A brand new and invaluable service, providing horticultural therapy to military servicemen and women as part of their recovery and rehabilitation, will soon be putting down roots at Headley Court, the Defence Medical Rehabilitation Centre in Surrey.

The innovative project, generously funded by ABF The Soldiers’ Charity and the Westminster Foundation, is led by the recently launched charity HighGround and will see the appointment of a horticultural therapist, embedded in the team of occupational therapists at Headley Court.

Recruitment is now under way and the person who takes up this post in September will need to have a very special combination of skills. To achieve their aims, horticultural therapists need to be not only good gardeners, but even better ‘people’s people’.
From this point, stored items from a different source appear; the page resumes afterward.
(* ===== verification/Manager.v ===== *)
(** * The controller manager (cmd/arc-controller-manager/main.go)

    The flags, serving and the manager itself are in other modules.  [main] is the
    sequence of calls it makes to them after its flags were parsed, each of which
    succeeds or fails: the model runs it against a table of answers and gives the calls
    made and how the process ends.  The TLS options are functions on the configuration,
    as in the source.  [command] is the whole program, with the flags that [main]
    registers and parses before anything else; the packages it imports and zap register
    others on the same command line, which are a parameter ([FlagLibrary]) with the
    variables they set. *)

From stdpp Require Import base list sets strings gmap.
From Stdlib Require Import ZArith Ascii.
From S2P Require Import Prelude GoStd GoFlag.

Local Open Scope string_scope.
Local Open Scope list_scope.

(** ** [path/filepath] on Unix *)

Definition slash : ascii := "/"%char.

Fixpoint splitSlash (s : string) (cur : string) : list string :=
  match s with
  | EmptyString => [cur]
  | String c s =>
      if Ascii.eqb c slash then cur :: splitSlash s ""
      else splitSlash s (cur ++ String c "")
  end.

(** Add an element to the cleaned elements, kept in reverse. *)
Definition cleanStep (rooted : bool) (stack : list string) (e : string) : list string :=
  if String.eqb e "" || String.eqb e "." then stack
  else if String.eqb e ".." then
    match stack with
    | top :: rest => if String.eqb top ".." then e :: stack else rest
    | [] => if rooted then [] else [e]
    end
  else e :: stack.

Definition Clean (p : string) : string :=
  let rooted := match p with String c _ => Ascii.eqb c slash | EmptyString => false end in
  let stack := foldl (cleanStep rooted) [] (splitSlash p "") in
  let path := String.concat "/" (reverse stack) in
  if rooted then "/" ++ path else if String.eqb path "" then "." else path.

Fixpoint Join (elems : list string) : string :=
  match elems with
  | [] => ""
  | e :: rest => if String.eqb e "" then Join rest else Clean (String.concat "/" elems)
  end.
Anna Baker Cresswell, the charity’s founder and development director, said, “I am very, very proud that HighGround is going to be providing this service. To be asked to establish horticultural therapy at Headley Court is a huge privilege and the fulfilment of a long-held ambition.”

HighGround ( is a registered charity, based in London. In addition to providing horticultural therapists for military establishments, it will also offer advice and opportunities for service leavers, reservists and veterans about jobs and careers in the land-based sector. This will include farming, forestry, conservation and landscape design, using the new concept of ‘experience weeks’.

Anna, who lives in Northumberland, was inspired to set up this new charity following the success of the Gardening Leave charity she established in 2007 in memory of her mother Valerie, a Nightingale Nurse and passionate gardener.

Anna also says, “I had a friend who served in the Falklands and although he came back, he wasn’t the same and I didn’t understand why.”

“After my mother died in 2004, I decided to find out more about the challenges returning servicemen and women encounter in civvy street and Gardening Leave was the result.

“In many ways, HighGround is a natural progression from this, as horticultural therapy is increasingly recognised as playing an important role in helping to improve health and wellbeing and to restore confidence as part of the long term rehabilitation and recovery process. It can be defined as ‘the use of plants by a trained professional as a medium through which certain clinically-defined goals can be met’ and horticultural therapists need to be very special people.”

Horticultural Therapy has been widely used in the US since Vietnam and although progress in the UK has been slower, John Cliff, co-founder of the Association of Social and Therapeutic Horticulture Practitioners ( said, “It is fantastic to see the greater use and acceptance of horticultural therapy as part of a multi-disciplinary approach in such a prestigious setting as Headley Court.”